Five years ago, I made a serious miscalculation.
I was a low level bureaucrat trying to get Exchange networks to work for UPMC Health Plan.
I was exhausted that first fall as we were scrambling with interim solutions for several months after the ACA individual market went live. We then had to go crazy to ramp up HealthyPA, a convoluted Medicaid expansion waiver program in Pennsylvania.
I was in Pittsburgh living an anonymous life.
I thought I would only have a couple dozen health insurance related posts spanning twenty or thirty thousand words in me.
Now I’m in Durham.
I’m now at 1,550 + Mayhew on Insurance posts and several hundred other general purpose posts. My health policy word count is closer to a million words than half a million words. There is a mostly written book somewhere in these posts and I will sooner or later need to convince myself that I can write a book on health policy.
Then, I could never be quoted nor would anyone want to hear what I wanted to say besides a couple of co-workers as we slammed espresso shots before another analysis run cycle. Now, I’m part of the usual quotable suspects when major ACA news breaks out.
Writing here at Balloon Juice has been and continues to be an amazing experience. I get to play with ideas that fascinate me, and John gives me the keys to write to an audience.
One of the big changes since I’ve come to Duke, beyond saying good bye to the persona of Richard Mayhew, is that I’ve changed my writing targets. When I was Richard Mayhew, I had to write at Balloon Juice. I could and would poke a few people here and there that something big was coming down the pipe but I was limited. Now, the audience is sometimes all jackals. Other days, the intended audience is a few score of geeks and policy professionals who need to know about some esoteric corner case. I apologize when I take over the blog for those purposes as I feel like I am hijacking your attention to pay the cost of entry into conversations that I want to be in.

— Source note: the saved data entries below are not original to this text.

Lemma outcome_then w Y t r c good Z tZ (m1 m2 : M unit) Q : outcome w Y t r c FP32 good (m1 w) ->
  Y <> Z -> w_objs w !! Z = Some tZ -> output tZ ->
  (forall w1 t1, call w1 Y t1 (r * c) Z tZ -> t_rows t1 = r -> t_cols t1 = c -> good (words (w_heap w1) (t_data t1)) -> safely m2 Q w1) ->
  safely (_ ← m1; m2) Q w.
Proof.
  intros H Hne HZ HoutZ Hm2. unfold safely. destruct (m1 w) as [[[]|e|] w1] eqn:E.
  - rewrite (st_bind_ret _ _ _ _ _ E). destruct (call_next w Y t r c good w1 Z tZ H Hne HZ HoutZ) as (t1 & ? & ? & ? & ?). by apply (Hm2 w1 t1).
  - rewrite (st_bind_throw _ _ _ _ _ E). apply H.
  - done.
Qed.

Lemma outcome_holds w Z t r c dt good x m : outcome w Z t r c dt good (m w) ->
  (forall y, good y -> forall i, 0 <= i < r * c -> y i = x i) -> safely m (holds Z r c x) w.
Proof.
  intros H Hx. unfold safely. destruct (m w) as [[[]|e|] w1]; [|apply H|done].
  destruct H as (t1 & Hobjs & _ & _ & _ & Hr & Hc & _ & _ & _ & Hg). exists t1.
  split; [by rewrite Hobjs, lookup_insert, decide_True|]. do 2 (split; [done|]). by apply Hx.
Qed.

(** A kernel with one operand that only sets words. *)
Lemma copy1 w X tX n Y t r c (stop : bool) (m : ptr -> ptr -> M unit) who who' (S : Z -> Z -> Prop) :
  call w X tX n Y t -> 0 <= r <= INT_MAX -> 0 <= c <= INT_MAX ->
  (if stop then r * c = 0 else 0 < r * c /\ forall h o b d L, dev_type d = CPU -> 4 * (r * c) <= L ->
     source h b (t_data tX) n (words (w_heap w) (t_data tX)) -> sets h o b d L (r * c) (m (t_data tX) (Some (b, 0))) S) ->
  (forall k v, S k v -> 0 <= k < r * c) -> (forall k v v', S k v -> S k v' -> v = v') ->
  outcome w Y t r c FP32 (fun y => forall k v, S k v -> y k = v)
    ((_ ← ensure rt Y r c FP32;
      if stop then mret tt
      else Xp ← T.host_ptr who (Some FP32) X; Yp ← T.host_ptr who' (Some FP32) Y; m Xp Yp) w).
Proof.
  intros [I HX Hne Hbes Ht Hout] Hr Hc Hm Hrange Hfun. apply (kernel1 w X tX n); try done.
  - destruct stop.
    + split; [done|]. intros f k v Hk%Hrange. lia.
    + destruct Hm as (Hpos & Hm). split; [done|]. intros h o b d L Hd HL Hx.
      destruct (sets_value h o b d L (r * c) _ S (Hm h o b d L Hd HL Hx) Hfun) as (ups & Hr' & Hf).
      exists ups. split; [done|]. intros f _. apply Hf.
  - intros f g Hfg Hf k v Hk. rewrite <- Hfg; [by apply Hf|by apply (Hrange k v)].
Qed.

(** A kernel with one operand that sets words and then sets some of them
    again: a cleared output, for instance. *)
Lemma over1 w X tX n Y t r c (stop : bool) (m1 m2 : ptr -> ptr -> M unit) who who' (S T : Z -> Z -> Prop) :
  call w X tX n Y t -> 0 <= r <= INT_MAX -> 0 <= c <= INT_MAX ->
  (if stop then r * c = 0 else 0 < r * c /\ forall h o b d L, dev_type d = CPU -> 4 * (r * c) <= L ->
     source h b (t_data tX) n (words (w_heap w) (t_data tX)) ->
     sets h o b d L (r * c) (m1 (t_data tX) (Some (b, 0))) S /\ sets h o b d L (r * c) (m2 (t_data tX) (Some (b, 0))) T) ->
  (forall k v, S k v \/ T k v -> 0 <= k < r * c) ->
  (forall k v v', S k v -> S k v' -> v = v') -> (forall k v v', T k v -> T k v' -> v = v') ->
  outcome w Y t r c FP32 (fun y => (forall k v, T k v -> y k = v) /\ forall k v, S k v -> (forall v', ~ T k v') -> y k = v)
    ((_ ← ensure rt Y r c FP32;
      if stop then mret tt
      else Xp ← T.host_ptr who (Some FP32) X; Yp ← T.host_ptr who' (Some FP32) Y; _ ← m1 Xp Yp; m2 Xp Yp) w).
Proof.
  intros [I HX Hne Hbes Ht Hout] Hr Hc Hm Hrange HS HT. apply (kernel1 w X tX n); try done.
  - destruct stop.
    + split; [done|]. intros f. split; intros k v Hk; [pose proof (Hrange k v (or_intror Hk))|pose proof (Hrange k v (or_introl Hk))]; lia.
    + destruct Hm as (Hpos & Hm). split; [done|]. intros h o b d L Hd HL Hx. destruct (Hm h o b d L Hd HL Hx) as [H1 H2].
      destruct (sets_over h o b d L (r * c) _ _ S T H1 H2 HS HT) as (ups & Hr' & Hf). exists ups. by split.
  - intros f g Hfg [Hf1 Hf2]. split; intros k v Hk.
    + rewrite <- Hfg; [by apply Hf1|]. by apply (Hrange k v); right.
    + intros Hno. rewrite <- Hfg; [by apply Hf2|]. by apply (Hrange k v); left.
Qed.
End Kernel.

(** ** Indices in row-major order *)

Lemma radix_bound a A b B : 0 <= a < A -> 0 <= b < B -> 0 <= a * B + b < A * B.
Proof. nia. Qed.

Lemma radix_inj a a' b b' B : 0 <= b < B -> 0 <= b' < B -> a * B + b = a' * B + b' -> a = a' /\ b = b'.
Proof. intros. assert (a = a') by nia. subst. lia. Qed.

Lemma radix_decode i A B : 0 <= B -> 0 <= i < A * B -> exists a b, 0 <= a < A /\ 0 <= b < B /\ i = a * B + b.
Proof.
  intros HB Hi. assert (0 < B) by (destruct (Z.eq_dec B 0) as [->|]; lia). exists (i / B), (i mod B).
  pose proof (Z.mod_pos_bound i B ltac:(lia)). pose proof (Z.div_mod i B ltac:(lia)).
  assert (0 <= i / B) by (apply Z.div_pos; lia). assert (i / B < A) by (apply Z.div_lt_upper_bound; lia). lia.
Qed.

(** ** Checks that pass *)

Lemma int_of_ok z w : is_int z -> int_of z w = (Ret z, w).
Proof. intros [H1 H2]. unfold int_of. by rewrite !(proj2 (Z.leb_le _ _)). Qed.

Lemma fail_if_false c op msg w : c = false -> fail_if c op msg w = (Ret tt, w).
Proof. by intros ->. Qed.

Lemma st_throw_if_false c e (w : world) : c = false -> st_throw_if c e w = (Ret tt, w).
Proof. by intros ->. Qed.
Lemma sequence_to_nchw_runs w X tX Y tY : call rt F w X tX (N * (H * W) * C) Y tY ->
  let x := words (w_heap w) (t_data tX) in
  outcome rt F w Y tY N (C * (H * W)) FP32
    (fun y => forall n c p, 0 <= n < N -> 0 <= c < C -> 0 <= p < H * W ->
       y ((n * C + c) * (H * W) + p) = x ((n * (H * W) + p) * C + c))
    (sequence_to_nchw rt X N C H W Y w).
Proof.
  intros Hcall x. unfold dim in *. destruct (call_operand _ _ _ _ _ _ _ _ Hcall) as (HtX & Hdt & _).
  unfold sequence_to_nchw.
  rewrite (st_bind_ret _ _ _ tX w) by by apply obj_eq.
  rewrite (st_bind_ret _ _ _ tt w) by (unfold check_fp32_plain; by rewrite Hdt).
  rewrite (st_bind_ret _ _ _ tt w) by (apply st_throw_if_false; lia).
  rewrite (st_bind_ret _ _ _ _ w (int_of_dim (H * W) w Hhw)).
  rewrite (st_bind_ret _ _ _ _ w (int_of_dim (C * (H * W)) w Hcols)).
  eapply outcome_mono.
  - apply (copy1 rt Hlaw F w X tX (N * (H * W) * C) Y tY _ _ _ (fun Xp Yp => for_ N (fun n => for_ C (fun c => for_ (H * W) (fun p => _))))
      _ _ (fun k v => exists n, 0 <= n < N /\ exists c, 0 <= c < C /\ exists p, 0 <= p < H * W /\
             k = (n * C + c) * (H * W) + p /\ v = x ((n * (H * W) + p) * C + c))); try done.
    + destruct (Z.eqb_spec N 0) as [E|E]; [|destruct (Z.eqb_spec (C * (H * W)) 0) as [E'|E']]; cbn [orb]; [nia..|].
      split; [nia|]. intros h o b d L Hd HL Hx.
      loop n Hn. loop c Hc. loop p Hp.
      pose proof (radix_bound (n * (H * W) + p) _ c _ (radix_bound n N p (H * W) Hn Hp) Hc).
      pose proof (radix_bound (n * C + c) _ p _ (radix_bound n N c C Hn Hc) Hp).
      apply sets_int; [apply is_int_pos; lia|]. apply sets_int; [apply is_int_pos; lia|].
      eapply sets_read; [done..|nia|]. apply sets_write; [done..|nia|eapply source_word; [done|nia]].
    + intros k v (n & Hn & c & Hc & p & Hp & -> & ->). replace (N * (C * (H * W))) with (N * C * (H * W)) by ring.
      apply radix_bound; [by apply radix_bound|done].
    + intros k v v' (n & Hn & c & Hc & p & Hp & -> & ->) (n' & Hn' & c' & Hc' & p' & Hp' & E2 & ->).
      apply radix_inj in E2 as [E2 ->]; [|done..]. by apply radix_inj in E2 as [-> ->].
  - intros y Hy n c p Hn Hc Hp. apply Hy. eauto 10.
Qed.
(* ===== verification/CpuPadSpec.v ===== *)
(** * Padding and unfolding *)
From S2P Require Import Prelude Dtype Device Heap Runtime Tensor TensorSpec CpuBuf CpuExample CpuMove CpuMoveSpec.
Import Cpu Move.

(** ** Where an axis reads *)

(** The sample a padded axis of length [L] reads at offset [r] from its start,
    or [-1] where it is zero: the value nearest inside, or the triangle wave of
    period [2 (L - 1)]. *)
Definition pad_index (mode L r : Z) : Z :=
  if mode =? 0 then (if (0 <=? r) && (r <? L) then r else -1)
  else if mode =? 2 then Z.max 0 (Z.min r (L - 1))
  else if L =? 1 then 0
  else let m := r mod (2 * (L - 1)) in Z.min m (2 * (L - 1) - m).

Definition reflect_fits (mode L : Z) : Prop := mode = 1 -> 2 * (L - 1) <= INT_MAX.

Lemma rem_mod a m : 0 < m -> (if Z.rem a m <? 0 then Z.rem a m + m else Z.rem a m) = a mod m.
Proof.
  intros Hm. destruct (Z_lt_le_dec a 0) as [Ha|Ha].
  - assert (E : Z.rem a m = - ((- a) mod m)).
    { rewrite <- Z.rem_mod_nonneg by lia. rewrite Z.rem_opp_l' by lia. lia. }
    rewrite E. pose proof (Z.mod_pos_bound (- a) m Hm). destruct (Z.eq_dec ((- a) mod m) 0) as [Ez|Ez].
    + pose proof (Z.mod_opp_l_z (- a) m ltac:(lia) Ez) as Ea. rewrite Z.opp_involutive in Ea. by rewrite Ez, Ea.
    + pose proof (Z.mod_opp_l_nz (- a) m ltac:(lia) Ez) as Ea. rewrite Z.opp_involutive in Ea. rewrite Ea.
      rewrite (proj2 (Z.ltb_lt _ _)) by lia. lia.
  - rewrite Z.rem_mod_nonneg by lia. pose proof (Z.mod_pos_bound a m Hm). by rewrite (proj2 (Z.ltb_ge _ _)) by lia.
Qed.

Lemma unf_src_ok coord L mode w : 1 <= L -> 0 <= mode <= 2 -> reflect_fits mode L ->
  unf_src coord L mode w = (Ret (pad_index mode L coord), w).
Proof.
  intros HL Hm Hfit. unfold unf_src, pad_index. rewrite Z.geb_leb.
  destruct (Z.eqb_spec mode 0); [by destruct ((0 <=? coord) && (coord <? L))|].
  destruct (Z.eqb_spec mode 2).
  { destruct (Z.leb_spec 0 coord), (Z.ltb_spec coord L), (Z.ltb_spec coord 0); cbn [andb]; unfold mret, st_ret;
      do 2 f_equal; lia. }
  destruct (Z.eqb_spec L 1) as [->|HL1].
  { destruct (Z.leb_spec 0 coord), (Z.ltb_spec coord 1); cbn [andb]; unfold mret, st_ret; do 2 f_equal; lia. }
  cbv zeta. destruct (Z.leb_spec 0 coord); [destruct (Z.ltb_spec coord L)|]; cbn [andb];
    [rewrite Z.mod_small by lia; unfold mret, st_ret; do 2 f_equal; lia|..].
  all: rewrite (st_bind_ret _ _ _ _ w (int_of_dim (2 * (L - 1)) w ltac:(split; [lia|apply Hfit; lia]))), rem_mod by lia.
  all: pose proof (Z.mod_pos_bound coord (2 * (L - 1)) ltac:(lia)); unfold mret, st_ret; do 2 f_equal;
    case_match; bool_facts; lia.
Qed.

(** pad2d.cpp and unfold2d.cpp have the same rule. *)
Lemma pad_src_ok p L pad mode w : is_int (p - pad) -> 1 <= L -> 0 <= mode <= 2 -> reflect_fits mode L ->
  pad_src p L pad mode w = (Ret (pad_index mode L (p - pad)), w).
Proof.
  intros Hi HL Hm Hfit. rewrite <- (unf_src_ok (p - pad) L mode w HL Hm Hfit). unfold pad_src.
  by rewrite (st_bind_ret _ _ _ _ w (int_of_ok (p - pad) w Hi)).
Qed.

(** The rule never reads outside the axis; in zero mode it reads exactly the
    inside, otherwise every position has a sample. *)
Lemma pad_index_range mode L r : 1 <= L -> 0 <= mode <= 2 -> -1 <= pad_index mode L r < L /\ (mode <> 0 -> 0 <= pad_index mode L r).
Proof.
  intros HL Hm. unfold pad_index. destruct (Z.eqb_spec mode 0); [case_match; bool_facts; lia|].
  destruct (Z.eqb_spec mode 2); [lia|]. destruct (Z.eqb_spec L 1); [lia|]. cbv zeta.
  pose proof (Z.mod_pos_bound r (2 * (L - 1)) ltac:(lia)). lia.
Qed.

Lemma pad_index_inside mode L r : 0 <= mode <= 2 -> 0 <= r < L -> pad_index mode L r = r.
Proof.
  intros Hm Hr. unfold pad_index. destruct (Z.eqb_spec mode 0); [case_match; [done|]; bool_facts; lia|].
  destruct (Z.eqb_spec mode 2); [lia|]. destruct (Z.eqb_spec L 1); [lia|]. cbv zeta. rewrite Z.mod_small by lia. lia.
Qed.

(** Reflection where one fold is enough: the edge sample is not repeated. *)
Lemma pad_index_reflect L r : - L < r -> r < 2 * L - 1 -> 1 <= L ->
  pad_index 1 L r = if r <? 0 then - r else if r <? L then r else 2 * (L - 1) - r.
Proof.
  intros H1 H2 HL. unfold pad_index. change (1 =? 0) with false. change (1 =? 2) with false. cbv iota.
  destruct (Z.eqb_spec L 1) as [->|]; [repeat case_match; bool_facts; lia|]. cbv zeta.
  destruct (Z.ltb_spec r 0).
  - rewrite <- (Z.mod_add r 1) by lia. rewrite Z.mod_small by lia. lia.
  - destruct (Z.ltb_spec r L); [rewrite Z.mod_small by lia; lia|].
    destruct (Z.eq_dec r (2 * (L - 1))) as [->|]; [rewrite Z.mod_same by lia; lia|]. rewrite Z.mod_small by lia. lia.
Qed.
(** ** Padding *)

Lemma iadd3_dim a b c w : dim a -> 0 <= b -> 0 <= c -> a + b + c <= INT_MAX -> iadd3 a b c w = (Ret (a + b + c), w).
Proof.
  unfold dim, iadd3. intros. rewrite (st_bind_ret _ _ _ _ w (int_of_dim (a + b) w ltac:(split; lia))).
  apply int_of_dim. split; lia.
Qed.

(** The value a padded image has at a place whose rows and columns read
    samples [a] and [b]. *)
Definition padded (x : Z -> Z) (C H W n c a b : Z) : Z :=
  if a <? 0 then 0 else if b <? 0 then 0 else x (nchw C H W n c a b).

Section Spec.
Context (rt : runtime) (Hlaw : forall t s, rt_slots rt t = Some s -> LawfulAlloc t (slot_alloc s)).
Context (F : gset positive).

Section Pad.
Context (N C H W pt pb pl pr mode : Z) (HN : dim N) (HC : 1 <= C) (HH : 1 <= H) (HW : 1 <= W) (HX3 : dim3 C H W).
Context (Hpad : 0 <= pt /\ 0 <= pb /\ 0 <= pl /\ 0 <= pr) (Hmode : 0 <= mode <= 2).
Context (Hrefl : mode = 1 -> pt < H /\ pb < H /\ pl < W /\ pr < W).
Context (Hfit : reflect_fits mode H /\ reflect_fits mode W).
Let Hp := H + pt + pb.
Let Wp := W + pl + pr.
Context (HY3 : dim3 C Hp Wp).

Lemma pad_args_ok op w : pad_check_args op N C H W pt pb pl pr mode w = (Ret tt, w).
Proof.
  unfold pad_check_args, dim in *.
  do 3 (rewrite (st_bind_ret _ _ _ tt w) by (apply fail_if_false; lia)). destruct (Z.eqb_spec mode 1) as [E|]; [|done].
  pose proof (Hrefl E). rewrite (st_bind_ret _ _ _ tt w) by (apply fail_if_false; lia). apply fail_if_false; lia.
Qed.

Lemma pad_dims w : iadd3 H pt pb w = (Ret Hp, w) /\ iadd3 W pl pr w = (Ret Wp, w).
Proof.
  destruct HX3 as (_ & HdH & HdW & _). destruct HY3 as (_ & H1 & H2 & _).
  split; apply iadd3_dim; try done; try lia; [apply H1|apply H2].
Qed.

Let sh p := pad_index mode H (p - pt).
Let sw q := pad_index mode W (q - pl).

Lemma sh_ok p w : 0 <= p < Hp -> pad_src p H pt mode w = (Ret (sh p), w).
Proof.
  intros Hpp. destruct HY3 as (_ & H1 & _). unfold dim in *. apply pad_src_ok; try done; [|apply Hfit].
  unfold is_int, INT_MIN, INT_MAX in *. lia.
Qed.
Lemma sw_ok q w : 0 <= q < Wp -> pad_src q W pl mode w = (Ret (sw q), w).
Proof.
  intros Hpp. destruct HY3 as (_ & _ & H1 & _). unfold dim in *. apply pad_src_ok; try done; [|apply Hfit].
  unfold is_int, INT_MIN, INT_MAX in *. lia.
Qed.
Lemma sh_range p : -1 <= sh p < H.
Proof. by apply pad_index_range. Qed.
Lemma sw_range q : -1 <= sw q < W.
Proof. by apply pad_index_range. Qed.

As I have been drafting this post over several days, I’ve talked to reporters from local and national general interest press, I talked to a reporter from the trade press, I submitted a pair of long and very technical pieces to Health Affairs, and a revise and resubmit just went back to the editors of a good peer reviewed journal. If you spend enough time reading Balloon Juice, you could figure out 85% of the article excluding some of the regression based analysis.
I feel guilty about this at times.
Last week, was a good example. I wrote a Medicare shared savings post that I was aiming at a few dozen academics and several dozen think tankers, journalists and very targeted policy wonks. It is a very specific, nerdy, and incomplete idea. It was not worth an op-ed as it it too geeky. It was not a Health Affairs blog or a journal perspective piece as the idea was not polished enough for that purpose, so I went Balloon Juice. And that post got three comments. And I was fine with that as this was not a general purpose post but a very small part of a very different conversation that I participate in.
I’ve moved away from some general purpose health insurance and ACA blogging and at times over the past year, I’ve chased personal shiny objects down rabbit holes. And you guys put up with that. And for that I am greatly appreciative as I love writing here at Balloon Juice. I have a scratch pad and a place to get first drafts (seldom second drafts as you see my grammar and spelling) of reactions and thoughts. I can dig into something that fascinates me on my own time and my own schedule until it makes sense to me. I hope that this is not pointless intellectual public indecency as this entire creative process is extraordinarily valuable for me.
Balloon Juice is a very different form of writing than writing a journal article. Under the best case scenario, a fast journal timeline from “umm, that is a cool question” to publication is a year or more. It is very different writing than a multi-author Health Affairs blog where commas can become fighting marks while the critical point that I want to make might be the lead melody or become subsumed as a backing bass line. It is a very different writing process than pumping out a New York Times op-ed where I first truly appreciated the value of a wonderful editor. That process makes me sound a whole lot smarter by the end. The final 750 words are a tight 750 words instead of a 5 post, 3,000 word series here. But I was worn out both times I went through that process. This is a fun place to write and it allows me to get into awesome conversations of a variety of stripes.
But mainly, I just want to thank all of the jackals, the front-pagers and John for a community where I can nerd out on something that I find fascinating. I’ll figure out what Year Six looks like, but the first five have been wonderful.